**Task brief**
Start at the line containing "64 (qcpu_rng_next k).1." and transcribe every line exactly through the end of the records below, and only those lines.

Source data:
(** A basis state yields itself for every threshold in [[0, 1)]. *)
Lemma sample_basis n s threshold :
  0 <= n < 64 → 0 <= s < 2 ^ n →
  f_ltb threshold f_zero = false → f_ltb threshold f_one = true →
  for_ctl (sample_body (basis n s) (2 ^ n) threshold) 0 (Z.to_nat (2 ^ n)) f_zero = Some (Stop s).
Proof.
  intros Hn Hs Hlo Hhi. assert (2 ^ n < 2 ^ 64) by (apply Z.pow_lt_mono_r; lia).
  rewrite (for_ctl_stop_at _ _ _ _ (Z.to_nat s) s); [done|lia|..].
  - intros i Hi. unfold sample_body. rewrite basis_lookup by lia. cbn [mbind option_bind].
    assert ((Z.of_nat i =? s) = false) as -> by lia. rewrite c_norm2_zero, ghz_add_0_0, Hlo. simpl orb.
    rewrite (wrap_small 64) by (unfold in_width; lia).
    by assert ((Z.of_nat i + 1 =? 2 ^ n) = false) as -> by lia.
  - unfold sample_body. rewrite basis_lookup by lia. cbn [mbind option_bind].
    assert ((Z.of_nat (Z.to_nat s) =? s) = true) as -> by lia.
    rewrite c_norm2_one, ghz_add_0_1, Hhi. simpl. f_equal. f_equal. lia.
Qed.
End GHZ.

(** ** Binary64 facts *)

Lemma rng_next_value_width {F} (k : QCPUKernel F) : in_width 64 (qcpu_rng_next k).1.
Proof. unfold qcpu_rng_next. simpl. by apply wrap_in_width. Qed.

Lemma rng_unit_b64 (k : QCPUKernel double) :
  f_ltb (qcpu_rng_unit k).1 f_zero = false ∧ f_ltb (qcpu_rng_unit k).1 f_one = true.
Proof.
  unfold qcpu_rng_unit. pose proof (rng_next_value_width k) as Hv.
  destruct (qcpu_rng_next k) as [v k']. cbn [fst] in *. apply b64_unit_range.
  unfold in_width in Hv. rewrite Z.shiftr_div_pow2 by done. Z.to_euclidean_division_equations; lia.
Qed.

**Answer to the problem**
Lemma rng_next_value_width {F} (k : QCPUKernel F) : in_width 64 (qcpu_rng_next k).1.
Proof. unfold qcpu_rng_next. simpl. by apply wrap_in_width. Qed.

Lemma rng_unit_b64 (k : QCPUKernel double) :
  f_ltb (qcpu_rng_unit k).1 f_zero = false ∧ f_ltb (qcpu_rng_unit k).1 f_one = true.
Proof.
  unfold qcpu_rng_unit. pose proof (rng_next_value_width k) as Hv.
  destruct (qcpu_rng_next k) as [v k']. cbn [fst] in *. apply b64_unit_range.
  unfold in_width in Hv. rewrite Z.shiftr_div_pow2 by done. Z.to_euclidean_division_equations; lia.
Qed.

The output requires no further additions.